◆ **Task goal**: When the line containing "let* ok := host_Attach l worker in" appears in the entries below, begin printing there and stop after the line containing "else listen domain."; print each of those lines exactly and no other line.

(Saved entries)
--- START ---

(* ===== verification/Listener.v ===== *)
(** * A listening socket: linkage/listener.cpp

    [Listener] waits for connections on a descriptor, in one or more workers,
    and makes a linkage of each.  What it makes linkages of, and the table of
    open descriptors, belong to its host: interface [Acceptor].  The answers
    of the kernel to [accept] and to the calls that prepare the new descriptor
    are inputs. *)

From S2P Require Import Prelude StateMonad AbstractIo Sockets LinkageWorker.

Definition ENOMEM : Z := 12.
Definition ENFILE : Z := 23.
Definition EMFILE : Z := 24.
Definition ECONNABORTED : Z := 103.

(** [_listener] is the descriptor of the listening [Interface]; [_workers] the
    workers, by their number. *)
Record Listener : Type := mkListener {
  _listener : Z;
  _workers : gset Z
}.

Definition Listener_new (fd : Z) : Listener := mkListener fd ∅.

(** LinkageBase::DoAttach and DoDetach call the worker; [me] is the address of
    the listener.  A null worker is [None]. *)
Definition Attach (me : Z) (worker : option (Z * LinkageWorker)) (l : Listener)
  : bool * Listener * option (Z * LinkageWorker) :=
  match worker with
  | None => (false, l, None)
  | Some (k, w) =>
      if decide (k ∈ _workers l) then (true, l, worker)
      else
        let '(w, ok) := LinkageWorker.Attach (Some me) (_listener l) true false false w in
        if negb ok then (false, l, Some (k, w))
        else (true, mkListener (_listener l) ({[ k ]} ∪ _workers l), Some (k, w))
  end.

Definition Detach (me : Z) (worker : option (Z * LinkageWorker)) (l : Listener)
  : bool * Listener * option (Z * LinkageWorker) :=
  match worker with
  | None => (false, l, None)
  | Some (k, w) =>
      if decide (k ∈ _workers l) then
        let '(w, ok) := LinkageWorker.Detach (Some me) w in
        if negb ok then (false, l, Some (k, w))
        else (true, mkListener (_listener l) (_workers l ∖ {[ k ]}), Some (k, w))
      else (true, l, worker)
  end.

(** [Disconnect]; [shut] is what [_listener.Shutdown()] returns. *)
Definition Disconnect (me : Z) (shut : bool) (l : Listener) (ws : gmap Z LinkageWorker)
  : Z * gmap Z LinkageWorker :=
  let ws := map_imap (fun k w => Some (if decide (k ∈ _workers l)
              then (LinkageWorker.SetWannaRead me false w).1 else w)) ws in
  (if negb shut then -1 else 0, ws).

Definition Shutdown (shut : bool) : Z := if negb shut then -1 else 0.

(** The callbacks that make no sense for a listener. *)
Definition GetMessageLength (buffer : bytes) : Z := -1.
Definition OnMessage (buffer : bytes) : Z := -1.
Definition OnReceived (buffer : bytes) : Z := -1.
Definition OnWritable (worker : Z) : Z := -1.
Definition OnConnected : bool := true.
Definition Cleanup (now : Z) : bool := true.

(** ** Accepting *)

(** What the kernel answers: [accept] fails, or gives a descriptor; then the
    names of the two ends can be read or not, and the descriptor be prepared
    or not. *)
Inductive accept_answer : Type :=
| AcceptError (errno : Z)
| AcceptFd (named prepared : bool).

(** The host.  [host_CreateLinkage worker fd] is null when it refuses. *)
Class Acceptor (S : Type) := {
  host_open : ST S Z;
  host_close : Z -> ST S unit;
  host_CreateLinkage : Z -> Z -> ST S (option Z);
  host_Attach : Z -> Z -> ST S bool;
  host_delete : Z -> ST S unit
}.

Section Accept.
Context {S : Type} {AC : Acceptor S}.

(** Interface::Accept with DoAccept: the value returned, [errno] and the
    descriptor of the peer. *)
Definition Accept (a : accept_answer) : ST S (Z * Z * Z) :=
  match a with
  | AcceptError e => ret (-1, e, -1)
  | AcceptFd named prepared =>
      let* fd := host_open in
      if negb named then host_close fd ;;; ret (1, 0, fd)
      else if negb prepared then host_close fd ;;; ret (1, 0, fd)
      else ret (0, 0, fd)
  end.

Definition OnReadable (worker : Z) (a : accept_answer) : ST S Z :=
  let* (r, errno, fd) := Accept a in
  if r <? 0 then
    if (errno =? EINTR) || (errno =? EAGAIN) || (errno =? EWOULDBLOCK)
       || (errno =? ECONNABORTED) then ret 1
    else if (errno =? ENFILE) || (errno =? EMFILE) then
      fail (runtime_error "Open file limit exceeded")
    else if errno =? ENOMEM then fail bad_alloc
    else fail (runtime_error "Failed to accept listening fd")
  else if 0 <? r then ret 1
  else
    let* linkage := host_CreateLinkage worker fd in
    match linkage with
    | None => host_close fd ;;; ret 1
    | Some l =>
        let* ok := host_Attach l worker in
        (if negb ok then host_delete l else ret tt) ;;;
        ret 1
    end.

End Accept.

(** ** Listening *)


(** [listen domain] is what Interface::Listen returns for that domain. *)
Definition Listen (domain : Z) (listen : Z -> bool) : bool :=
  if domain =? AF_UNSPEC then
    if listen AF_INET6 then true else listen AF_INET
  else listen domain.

--- END ---
--- START ---

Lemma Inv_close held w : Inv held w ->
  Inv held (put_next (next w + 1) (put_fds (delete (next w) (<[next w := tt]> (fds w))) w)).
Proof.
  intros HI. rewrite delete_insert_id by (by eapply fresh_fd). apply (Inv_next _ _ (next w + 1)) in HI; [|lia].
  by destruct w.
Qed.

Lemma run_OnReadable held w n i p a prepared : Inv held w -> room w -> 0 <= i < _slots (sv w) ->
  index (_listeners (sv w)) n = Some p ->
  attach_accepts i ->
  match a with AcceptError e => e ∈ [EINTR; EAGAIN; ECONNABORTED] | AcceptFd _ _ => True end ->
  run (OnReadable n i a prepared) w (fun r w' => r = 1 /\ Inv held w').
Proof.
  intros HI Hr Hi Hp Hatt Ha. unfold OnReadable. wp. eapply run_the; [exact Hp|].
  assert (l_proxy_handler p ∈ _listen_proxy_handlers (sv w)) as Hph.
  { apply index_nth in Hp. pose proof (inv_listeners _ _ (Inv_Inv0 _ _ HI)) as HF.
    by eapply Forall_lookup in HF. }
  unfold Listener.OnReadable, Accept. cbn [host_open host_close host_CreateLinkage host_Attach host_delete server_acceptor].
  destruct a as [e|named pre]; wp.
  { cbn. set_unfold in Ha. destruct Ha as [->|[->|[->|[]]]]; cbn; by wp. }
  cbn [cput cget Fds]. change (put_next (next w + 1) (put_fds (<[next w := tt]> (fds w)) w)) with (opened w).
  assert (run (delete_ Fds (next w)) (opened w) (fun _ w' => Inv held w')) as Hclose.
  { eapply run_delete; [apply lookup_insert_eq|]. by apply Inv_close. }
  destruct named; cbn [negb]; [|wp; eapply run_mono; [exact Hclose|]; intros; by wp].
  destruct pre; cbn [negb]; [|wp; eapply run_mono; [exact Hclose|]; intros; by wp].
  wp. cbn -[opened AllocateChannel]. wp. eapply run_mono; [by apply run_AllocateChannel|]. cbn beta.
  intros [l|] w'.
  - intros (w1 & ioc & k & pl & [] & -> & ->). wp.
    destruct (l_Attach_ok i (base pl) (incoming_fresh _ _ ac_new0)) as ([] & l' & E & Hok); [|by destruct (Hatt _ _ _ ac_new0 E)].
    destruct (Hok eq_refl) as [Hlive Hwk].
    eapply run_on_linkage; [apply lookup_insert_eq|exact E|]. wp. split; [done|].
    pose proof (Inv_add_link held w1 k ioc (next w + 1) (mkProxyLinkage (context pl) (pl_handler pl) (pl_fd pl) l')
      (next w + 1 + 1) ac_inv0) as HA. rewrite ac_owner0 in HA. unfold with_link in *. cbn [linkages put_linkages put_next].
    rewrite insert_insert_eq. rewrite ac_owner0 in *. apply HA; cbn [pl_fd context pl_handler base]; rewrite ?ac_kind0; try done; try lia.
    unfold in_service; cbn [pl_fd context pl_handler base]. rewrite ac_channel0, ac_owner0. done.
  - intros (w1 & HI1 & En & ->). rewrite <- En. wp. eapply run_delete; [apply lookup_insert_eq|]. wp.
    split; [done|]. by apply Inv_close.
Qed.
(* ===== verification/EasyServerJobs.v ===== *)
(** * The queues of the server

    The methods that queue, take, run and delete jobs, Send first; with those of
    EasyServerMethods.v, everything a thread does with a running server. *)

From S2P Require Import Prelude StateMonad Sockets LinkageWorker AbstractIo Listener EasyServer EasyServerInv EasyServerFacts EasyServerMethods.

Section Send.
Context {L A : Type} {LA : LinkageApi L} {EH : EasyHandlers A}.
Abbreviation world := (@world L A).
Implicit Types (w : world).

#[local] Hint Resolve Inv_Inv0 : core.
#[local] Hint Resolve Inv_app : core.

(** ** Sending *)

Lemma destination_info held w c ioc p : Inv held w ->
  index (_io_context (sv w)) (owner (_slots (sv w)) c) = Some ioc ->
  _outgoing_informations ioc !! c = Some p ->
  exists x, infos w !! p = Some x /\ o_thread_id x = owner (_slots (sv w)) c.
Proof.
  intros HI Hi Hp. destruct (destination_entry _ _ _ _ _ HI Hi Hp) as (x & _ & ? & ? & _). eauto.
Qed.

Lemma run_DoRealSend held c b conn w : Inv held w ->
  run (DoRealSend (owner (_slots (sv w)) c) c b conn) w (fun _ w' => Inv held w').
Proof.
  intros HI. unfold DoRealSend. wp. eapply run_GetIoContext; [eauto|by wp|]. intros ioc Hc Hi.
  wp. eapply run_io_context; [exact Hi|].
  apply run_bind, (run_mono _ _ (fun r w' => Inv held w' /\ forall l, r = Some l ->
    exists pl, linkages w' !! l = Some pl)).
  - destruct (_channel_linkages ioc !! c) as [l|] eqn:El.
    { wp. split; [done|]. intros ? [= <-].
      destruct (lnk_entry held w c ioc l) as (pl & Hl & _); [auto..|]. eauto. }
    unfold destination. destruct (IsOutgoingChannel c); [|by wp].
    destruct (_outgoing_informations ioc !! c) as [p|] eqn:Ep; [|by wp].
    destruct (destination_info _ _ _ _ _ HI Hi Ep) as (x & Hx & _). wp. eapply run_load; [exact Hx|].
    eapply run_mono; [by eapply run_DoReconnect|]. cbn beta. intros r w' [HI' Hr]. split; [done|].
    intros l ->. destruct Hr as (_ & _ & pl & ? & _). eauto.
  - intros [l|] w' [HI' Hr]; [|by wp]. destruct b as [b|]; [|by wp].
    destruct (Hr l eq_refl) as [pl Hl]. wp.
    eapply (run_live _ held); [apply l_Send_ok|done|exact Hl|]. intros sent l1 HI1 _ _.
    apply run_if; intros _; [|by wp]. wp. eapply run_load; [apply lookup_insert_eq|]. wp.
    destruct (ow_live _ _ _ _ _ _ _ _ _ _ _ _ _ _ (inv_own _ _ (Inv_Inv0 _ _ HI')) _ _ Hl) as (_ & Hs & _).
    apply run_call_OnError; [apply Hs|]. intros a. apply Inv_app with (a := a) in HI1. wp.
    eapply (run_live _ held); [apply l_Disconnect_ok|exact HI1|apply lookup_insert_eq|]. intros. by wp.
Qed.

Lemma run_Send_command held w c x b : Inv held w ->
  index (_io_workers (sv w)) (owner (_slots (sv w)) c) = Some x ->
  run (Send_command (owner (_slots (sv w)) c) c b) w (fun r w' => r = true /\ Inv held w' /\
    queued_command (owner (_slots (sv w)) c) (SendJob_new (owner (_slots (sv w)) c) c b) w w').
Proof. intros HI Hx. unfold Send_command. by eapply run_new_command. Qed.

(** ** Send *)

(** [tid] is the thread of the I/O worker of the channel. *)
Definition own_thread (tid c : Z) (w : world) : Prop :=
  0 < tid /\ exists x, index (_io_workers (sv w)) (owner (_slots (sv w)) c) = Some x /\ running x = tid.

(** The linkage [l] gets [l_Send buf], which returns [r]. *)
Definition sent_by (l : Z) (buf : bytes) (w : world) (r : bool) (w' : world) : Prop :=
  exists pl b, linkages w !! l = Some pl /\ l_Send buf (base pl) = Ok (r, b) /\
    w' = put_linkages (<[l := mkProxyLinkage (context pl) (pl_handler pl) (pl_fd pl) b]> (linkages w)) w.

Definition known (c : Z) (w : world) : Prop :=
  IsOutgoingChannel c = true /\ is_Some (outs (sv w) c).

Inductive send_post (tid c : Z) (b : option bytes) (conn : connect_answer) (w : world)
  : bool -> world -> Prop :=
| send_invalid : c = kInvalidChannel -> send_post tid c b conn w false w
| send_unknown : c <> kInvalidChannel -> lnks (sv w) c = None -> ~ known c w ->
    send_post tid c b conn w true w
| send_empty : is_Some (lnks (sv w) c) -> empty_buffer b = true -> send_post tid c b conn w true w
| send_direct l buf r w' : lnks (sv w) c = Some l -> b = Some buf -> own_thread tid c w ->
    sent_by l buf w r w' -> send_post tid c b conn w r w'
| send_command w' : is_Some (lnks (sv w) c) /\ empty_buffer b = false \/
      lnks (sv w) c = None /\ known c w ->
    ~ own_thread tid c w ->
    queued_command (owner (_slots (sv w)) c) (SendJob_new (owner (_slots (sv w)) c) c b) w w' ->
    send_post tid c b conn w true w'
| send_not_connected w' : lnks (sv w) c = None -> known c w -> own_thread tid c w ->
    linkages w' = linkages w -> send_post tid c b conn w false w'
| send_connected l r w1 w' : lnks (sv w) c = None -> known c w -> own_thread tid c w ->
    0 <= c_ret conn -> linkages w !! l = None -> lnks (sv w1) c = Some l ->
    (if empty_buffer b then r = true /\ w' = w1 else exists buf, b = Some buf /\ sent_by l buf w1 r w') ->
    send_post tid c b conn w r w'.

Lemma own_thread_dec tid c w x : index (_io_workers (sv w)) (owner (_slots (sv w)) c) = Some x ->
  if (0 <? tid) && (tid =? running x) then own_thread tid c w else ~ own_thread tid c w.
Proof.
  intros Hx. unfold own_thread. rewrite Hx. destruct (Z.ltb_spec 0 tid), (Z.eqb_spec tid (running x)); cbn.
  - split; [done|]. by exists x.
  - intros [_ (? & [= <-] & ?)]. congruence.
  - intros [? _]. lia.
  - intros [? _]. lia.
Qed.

--- END ---

◆ **Exercise output**:
        let* ok := host_Attach l worker in
        (if negb ok then host_delete l else ret tt) ;;;
        ret 1
    end.

End Accept.

(** ** Listening *)


(** [listen domain] is what Interface::Listen returns for that domain. *)
Definition Listen (domain : Z) (listen : Z -> bool) : bool :=
  if domain =? AF_UNSPEC then
    if listen AF_INET6 then true else listen AF_INET
  else listen domain.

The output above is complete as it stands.